OBJECTIVES: This study prospectively assessed the effects of occupational physical activity on atherosclerosis progression. METHODS: This population-based prospective study of ultrasonographically assessed carotid intima media thickness (IMT) used repeated measures of occupational physical activity during baseline, 4-year, and 11-year examinations of 612 Finnish men 42-60 years of age at baseline. The association between five measures of energy expenditure and the 11-year change in maximum IMT was evaluated in regression models adjusting for 21 potential confounders, including biological factors, leisure-time physical activity, smoking, socioeconomic status, psychosocial job factors, and baseline health status. RESULTS: At baseline, 31% of all the men and 51% of those with ischemic heart disease (IHD) exceeded the recommended maximum levels of relative aerobic strain. All five measures of energy expenditure were significantly associated with adjusted 11-year IMT change. Significant interactions were found between IHD and several measures of energy expenditure.

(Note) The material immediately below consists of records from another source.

(* ===== verification/Asset.v ===== *)
(** * Asset: [asset/asset.go] and [asset/transaction_type.go]

    An [Asset] is a comparable Go struct and is used as a map key, so equality
    of assets is equality of every field.  The string types [AssetType],
    [Exchange], [Sector] and [Industry] stay strings. *)
From Stdlib Require Import ZArith.
From stdpp Require Import base countable strings numbers list pretty.
From S2P Require Import Prelude Num GoTime.
Local Open Scope string_scope.

Record Asset : Type := mkAsset {
  CompositeFigi : string;
  Ticker : string;
  Name : string;
  AssetType : string;
  PrimaryExchange : string;
  Sector : string;
  Industry : string;
  SICCode : Z;
  CIK : string;
  Listed : Time;
  Delisted : Time;
}.

#[export] Instance Asset_eq_dec : EqDecision Asset.
Proof. solve_decision. Defined.

#[export] Instance Asset_countable : Countable Asset.
Proof.
  refine (inj_countable'
    (λ a, (CompositeFigi a, Ticker a, Name a, AssetType a, PrimaryExchange a,
           Sector a, Industry a, SICCode a, CIK a, Listed a, Delisted a))
    (λ '(a, b, c, d, e, f, g, h, i, j, k), mkAsset a b c d e f g h i j k) _).
  by intros [].
Defined.

(** An asset with the given FIGI and ticker and every other field zero. *)
Definition mk_asset (figi ticker : string) : Asset :=
  mkAsset figi ticker "" "" "" "" "" 0 "" zero_time zero_time.

(** The zero value [asset.Asset{}]. *)
Definition zero_asset : Asset := mk_asset "" "".

Definition EconomicIndicator : Asset := mk_asset "" "$ECONOMIC_INDICATOR".
Definition CashAsset : Asset := mk_asset "$CASH" "$CASH".
Definition Factor : Asset := mk_asset "$FACTOR" "$FACTOR".

(** ** FRED tickers *)
Definition FREDPrefix : string := "FRED:".
Definition AssetTypeFRED : string := "FRED".
Definition ExchangeNYSE : string := "NYSE".
Definition ExchangeNASDAQ : string := "NASDAQ".
Definition ExchangeBATS : string := "BATS".
Definition ExchangeFRED : string := "FRED".

(** [strings.CutPrefix]: the rest of [s] after [p], if [p] is a prefix. *)
Fixpoint cut_prefix (p s : string) : option string :=
  match p, s with
  | EmptyString, _ => Some s
  | String a p', String b s' => if Ascii.eqb a b then cut_prefix p' s' else None
  | String _ _, EmptyString => None
  end.

Definition IsFREDTicker (ticker : string) : bool :=
  match cut_prefix FREDPrefix ticker with Some _ => true | None => false end.

Definition FREDSeries (ticker : string) : string :=
  match cut_prefix FREDPrefix ticker with Some rest => rest | None => ticker end.

Definition NewFREDAsset (ticker : string) : Asset :=
  let namespaced := FREDPrefix +:+ FREDSeries ticker in
  mkAsset namespaced namespaced "" AssetTypeFRED ExchangeFRED "" "" 0 "" zero_time zero_time.

(** ** Exchanges *)
Definition NormalizeExchange (raw : string) : string :=
  if bool_decide (raw ∈ ["NYSE"; "XNYS"; "NYSE ARCA"; "NYSE MKT"; "ARCX"; "XASE"; "AMEX"])
  then ExchangeNYSE
  else if bool_decide (raw ∈ ["NASDAQ"; "XNAS"; "NMFQS"]) then ExchangeNASDAQ
  else if bool_decide (raw ∈ ["BATS"]) then ExchangeBATS
  else if bool_decide (raw ∈ ["FRED"]) then ExchangeFRED
  else raw.

(** ** Transaction types: a Go [int] with named constants *)
Inductive TransactionType : Type :=
  | BuyTransaction
  | SellTransaction
  | DividendTransaction
  | FeeTransaction
  | DepositTransaction
  | WithdrawalTransaction
  | SplitTransaction
  | InterestTransaction
  | JournalTransaction
  | OtherTransaction (n : Z).

#[export] Instance TransactionType_eq_dec : EqDecision TransactionType.
Proof. solve_decision. Defined.

Definition transaction_type_String (tt : TransactionType) : string :=
  match tt with
  | BuyTransaction => "Buy"
  | SellTransaction => "Sell"
  | DividendTransaction => "Dividend"
  | FeeTransaction => "Fee"
  | DepositTransaction => "Deposit"
  | WithdrawalTransaction => "Withdrawal"
  | SplitTransaction => "Split"
  | InterestTransaction => "Interest"
  | JournalTransaction => "Journal"
  | OtherTransaction n => "TransactionType(" +:+ pretty n +:+ ")"
  end.

(** ** Properties *)
Lemma cut_prefix_app (p s : string) : cut_prefix p (p +:+ s) = Some s.
Proof.
  induction p as [|a p IH]; [done|].
  change (String a p +:+ s) with (String a (p +:+ s)).
  cbn [cut_prefix]. by rewrite Ascii.eqb_refl.
Qed.

Lemma cut_prefix_Some (p s rest : string) : cut_prefix p s = Some rest → s = p +:+ rest.
Proof.
  revert s. induction p as [|a p IH]; intros s; cbn; [by intros [= ->]|].
  destruct s as [|b s]; [done|]. destruct (Ascii.eqb_spec a b) as [->|]; [|done].
  intros ->%IH. done.
Qed.

Lemma NormalizeExchange_idempotent (raw : string) :
  NormalizeExchange (NormalizeExchange raw) = NormalizeExchange raw.
Proof.
  unfold NormalizeExchange at 2 3. repeat case_bool_decide; try reflexivity.
  unfold NormalizeExchange. by repeat case_bool_decide.
Qed.

(** A namespaced FRED ticker survives the round trip through an asset. *)
Theorem NewFREDAsset_stable (ticker : string) :
  let a := NewFREDAsset ticker in
  IsFREDTicker (Ticker a) = true ∧ FREDSeries (Ticker a) = FREDSeries ticker ∧
  NewFREDAsset (Ticker a) = a.
Proof.
  assert (H : FREDSeries (FREDPrefix +:+ FREDSeries ticker) = FREDSeries ticker).
  { unfold FREDSeries at 1. by rewrite cut_prefix_app. }
  cbn zeta. split; [|split].
  - unfold IsFREDTicker, NewFREDAsset. cbn [Ticker]. by rewrite cut_prefix_app.
  - done.
  - unfold NewFREDAsset at 1. cbn [Ticker NewFREDAsset]. by rewrite H.
Qed.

Maximum relative aerobic strain resulted in a 90% increase in IMT among the men with IHD compared with a 46% increase among those without IHD. The men with preexisting carotid stenosis also had higher rates of IMT progression than the men without this condition. CONCLUSIONS: This study shows that high energy expenditures at work are associated with an accelerated progression of atherosclerosis even after control for virtually all known cardiovascular risk factors, especially among older workers and workers with preexisting IHD or carotid artery stenosis. The findings support the hemodynamic theory of atherosclerosis and have important implications for workplace surveillance and disease prevention.